つり情報(8月1日号)の「さかな研究 よもやま話」で、漁業コンサルタントの三谷勇さんが、釣り人と食通を魅了してやまない大物 クエについて書いている。
「ハタ類は沿岸の海藻類の多い岩礁帯やサンゴ礁に棲み、色あでやかな斑紋を付けています」...魚類図鑑を思わせる冒頭だ。斑紋はハタ科を見分ける特徴だが、成長するとまだら模様が薄れたり消えたりする種類もあると、細部にこだわる。
「ハタ類の中の大型魚として釣り人の憧れといえばクエでしょう。大きいものは体重40キロを超えます。かつては体長2メートル、体重100キロを超える個体も珍しくないとされ、八丈島では体重170キロ、徳之島では体重1トンもの...」
話がどこまで大きくなるのだろうと読み進む。「しかし近年、ここまで巨大化するのはマハタの老成魚とされ...」と抑えも忘れていない。
こうした総論に続き、クエをめぐる社会史が万葉時代に遡って綴られる。平城京の邸宅跡から出土した木簡に、サメやクエの切り身を干したものを貢納したとある。平安時代には現物納租税として、紀伊や阿波から久恵(クエ)が納められ、宮中料理に使われたそうだ。江戸期には〈身はもろく白い。京の都では賞味しない〉と不確かな記述が残る。
獰猛な一面も
三谷さんの体験や専門知識が光るのは、クエの生態や習性に関する記述だ。
「クエの産卵は夏ですが、生態や生活史はいまだ明らかにされていません...クエの成魚は海底の岩陰や洞穴などに居を構え、一定の縄張りをもって生活します。縄張り内には1尾の成魚のみで、中型のクエが続けて釣れたらかなりラッキーといえるでしょう」
近縁種キジハタの飼育観察によると、産卵時はオスがゆっくりとメスに近づき、エラ蓋あたりを密着させて2~3回水平に円を描くように泳いだ後、2尾の頭が海面に出るほど飛び上がって放卵・放精をするという。
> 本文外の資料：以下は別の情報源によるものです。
(** The dead references are at [p2], a block of their own. *)
Lemma staged_dead s wd p dl k l pd c w :
  staged s wd p dl k l (maybe pd) w -> g_dead_references s = pd -> g_default_capacity s = c -> 0 < c ->
  (blocks s <> []) -> (0 ∉ blocks s) ->
  (pd <> 0 -> exists d, store s !! pd = Some d /\ zlen (ab_addrs d) = c /\ ab_capacity d = c) ->
  (forall q e, q ∈ k -> store s !! q = Some e -> 0 <= ab_n_addrs e <= zlen (ab_addrs e)) ->
  wp (forkscan_buffer_get_dead_references s) (fun '(p2, s2) => p2 <> 0 /\
    staged s2 wd p dl k l [p2] w /\
    (exists d, store s2 !! p2 = Some d /\ table c (take (Z.to_nat c) (dead_of (store s) k)) d) /\
    dead_frame s p2 s2 /\ maybe pd ++ blocks s = p2 :: blocks s2).
Proof.
  intros S Epd Ec Hc Hne Hb0 Hpd Hk.
  set (p2 := if pd =? 0 then hd 0 (blocks s) else pd).
  assert (Hapart : (p2 ∉ k) /\ p2 <> 0 /\ maybe pd ++ blocks s = p2 :: (if pd =? 0 then tail (blocks s) else blocks s)).
  { destruct (sg_apart _ _ _ _ _ _ _ _ S) as [Hnd _].
    assert (E : maybe pd ++ blocks s = p2 :: (if pd =? 0 then tail (blocks s) else blocks s)).
    { unfold p2, maybe. destruct (Z.eqb_spec pd 0); [| done]. by destruct (blocks s). }
    split; [| split; [| done]].
    - intros Hin. rewrite E, app_comm_cons, app_assoc in Hnd. apply NoDup_app in Hnd as (_ & D & _).
      apply (D p2); [| left]. right. apply elem_of_app. by right.
    - unfold p2. destruct (Z.eqb_spec pd 0); [| done]. destruct (blocks s); [done |]. cbn. intros ->. apply Hb0. left. }
  destruct Hapart as (Hpk & Hp0 & Eapp).
  eapply wp_mono; [apply (dead_references_wp s k p2 c); [apply S | | exact Hk] |].
  - split; [done |]. split; [done |]. split; [done |]. unfold p2. destruct (Z.eqb_spec pd 0) as [E0 | E0].
    + left. split; [congruence |]. split; [done |]. destruct (blocks s) as [|x bs]; [done |]. by exists bs.
    + right. split; [done |]. by apply Hpd.
  - intros [ret s2] (-> & Hdf & Hd). pose proof Hdf as (Hst & E1 & E2 & E3 & E4 & _ & _ & Hbl).
    assert (Ebl : maybe pd ++ blocks s = [p2] ++ blocks s2).
    { rewrite Eapp. cbn. f_equal. unfold p2 in *. destruct (Z.eqb_spec pd 0) as [E0 | E0];
        destruct Hbl as [[Hg Hbl] | [Hg Hbl]]; try congruence. by rewrite Hbl. }
    split; [done |]. split; [| by split_and!].
    eapply (staged_frame s); [exact S | done | done | done | done | | | exact Ebl].
    + intros q Hq. apply Hst. intros ->. apply Hq. left.
    + intros q Hq. assert (Hq' : q ∈ [p2] ++ blocks s2) by (apply elem_of_app; by left).
      rewrite <- Ebl in Hq'. by apply elem_of_app in Hq'.
Qed.

Lemma staged_write s wd p dl k l p2 w w' d' :
  staged s wd p dl k l [p2] w ->
  let s' := set_store s (<[p2 := d']> (<[wd := w']> (store s))) in staged s' wd p dl k l [p2] w'.
Proof.
  intros [[Hw Hwd0] Hr Hl Hch Hb [Hnd Hdl]] s'.
  assert (Hst : forall q, q ∈ dl ++ k \/ (q ∈ l) -> store s' !! q = store s !! q).
  { intros q Hq. assert (q <> wd /\ q <> p2) as [H1 H2].
    { destruct Hq as [Hq | Hq].
      - apply NoDup_cons in Hnd as [Hn Hnd]. rewrite app_assoc in Hn, Hnd.
        apply NoDup_app in Hnd as (_ & D & _). specialize (D q Hq). split; [| intros ->; apply D; left].
        intros ->. apply Hn, elem_of_app. by left.
      - specialize (Hdl q Hq). split; intros ->; apply Hdl; [left |]. right. rewrite app_assoc.
        apply elem_of_app. right. left. }
    unfold s'. cbn. by rewrite !lookup_insert_ne. }
  assert (Hne : p2 <> wd).
  { intros ->. apply NoDup_cons in Hnd as [Hn _]. apply Hn. rewrite app_assoc. apply elem_of_app. right. left. }
  split.
  - split; [| done]. unfold s'. cbn. by rewrite lookup_insert_ne, lookup_insert_eq by done.
  - apply (same_heads_frame s); [done | done |]. intros q Hq. apply Hst. left. apply elem_of_app. by right.
  - apply (waiting_frame s); [done | done |]. intros q Hq. apply Hst. by right.
  - eapply lchain_frame; [exact Hch |]. intros q Hq. rewrite Hst; [done |]. left. apply elem_of_app. by left.
  - intros q d Hq Hd. apply (Hb q d Hq). rewrite <- Hst; [done |]. left. apply elem_of_app. by left.
  - done.
Qed.

(** Where [divide] takes over. *)
Lemma released_divide s s' wd p dl k l p2 w b bs :
  staged s wd p dl k l [p2] w -> blocks s = b :: bs -> b <> 0 -> only_reclaimers s s' dl ->
  1 <= ab_capacity w <= INT_MAX - 511 -> 1 <= ab_n_addrs w <= ab_capacity w ->
  zlen (ab_addrs w) = ab_capacity w ->
  divide_ready s' wd w k l b.
Proof.
  intros [[Hw Hwd0] Hr Hl Hch _ [Hnd Hdl]] Eb Hb [(E1 & E2 & E3 & E4 & _ & E5) Hst _ _] Hcap Hn Hz. rewrite Eb in Hnd, Hdl.
  apply NoDup_cons in Hnd as [Hwdn Hnd].
  assert (Hwb : wd <> b).
  { intros ->. apply Hwdn. rewrite !app_assoc. apply elem_of_app. right. left. }
  assert (Hbl : b ∉ l).
  { intros Hbl. apply (Hdl b Hbl). right. rewrite !app_assoc. apply elem_of_app. right. left. }
  assert (Hkl : forall q, q ∈ k -> (q ∉ dl) /\ q <> b /\ (q ∉ l)).
  { intros q Hq. pose proof Hnd as Hnd'. apply NoDup_app in Hnd as (_ & D1 & Hnd). split; [| split].
    - intros Hd. apply (D1 q Hd), elem_of_app. by left.
    - intros ->. apply NoDup_app in Hnd as (_ & D2 & _). apply (D2 b Hq). right. left.
    - intros Hq'. apply (Hdl q Hq'). right. apply elem_of_app. right. apply elem_of_app. by left. }
  split.
  - destruct Hr as [Hc Hn' Hlast]. split; [| done | congruence]. rewrite E1. eapply lchain_frame; [exact Hc |].
    intros q Hq. rewrite Hst; [done |]. by apply Hkl.
  - apply (waiting_frame s); [done | done |]. intros q Hq. apply Hst. intros Hd. apply (Hdl q Hq). right.
    apply elem_of_app. by left.
  - split; [done |]. split; [done |]. exists bs. congruence.
  - intros q [-> | Hq]%elem_of_cons; [split; [done |] | by apply Hkl].
    intros Hq. apply (Hdl wd Hq). left.
  - split; [| done]. intros Hk. apply Hwdn. apply elem_of_app. right. apply elem_of_app. by left.
  - rewrite Hst; [done |]. intros Hd. apply Hwdn, elem_of_app. by left.
  - done.
  - done.
Qed.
水族館のクエは、口内をホンソメワケベラに掃除してもらう姿で知られる。ほんわかした光景だが、油断はできない。クエの大水槽に30センチ級のタイやハマチを同居させたところ、翌日には腹を膨らませたクエだけになっていた...なんてこともある。
「普段はおとなしいクエもお腹が空くと見境いがつかなくなり、鋭い歯で目の前にある人の手や長靴などに噛みつく獰猛な一面もあります」
クエはエサを獲るとすぐ反転して隠れ家に戻るが、ひとたび獲り損ねたエサには、どんなに空腹でも二度と食いつかないといわれる。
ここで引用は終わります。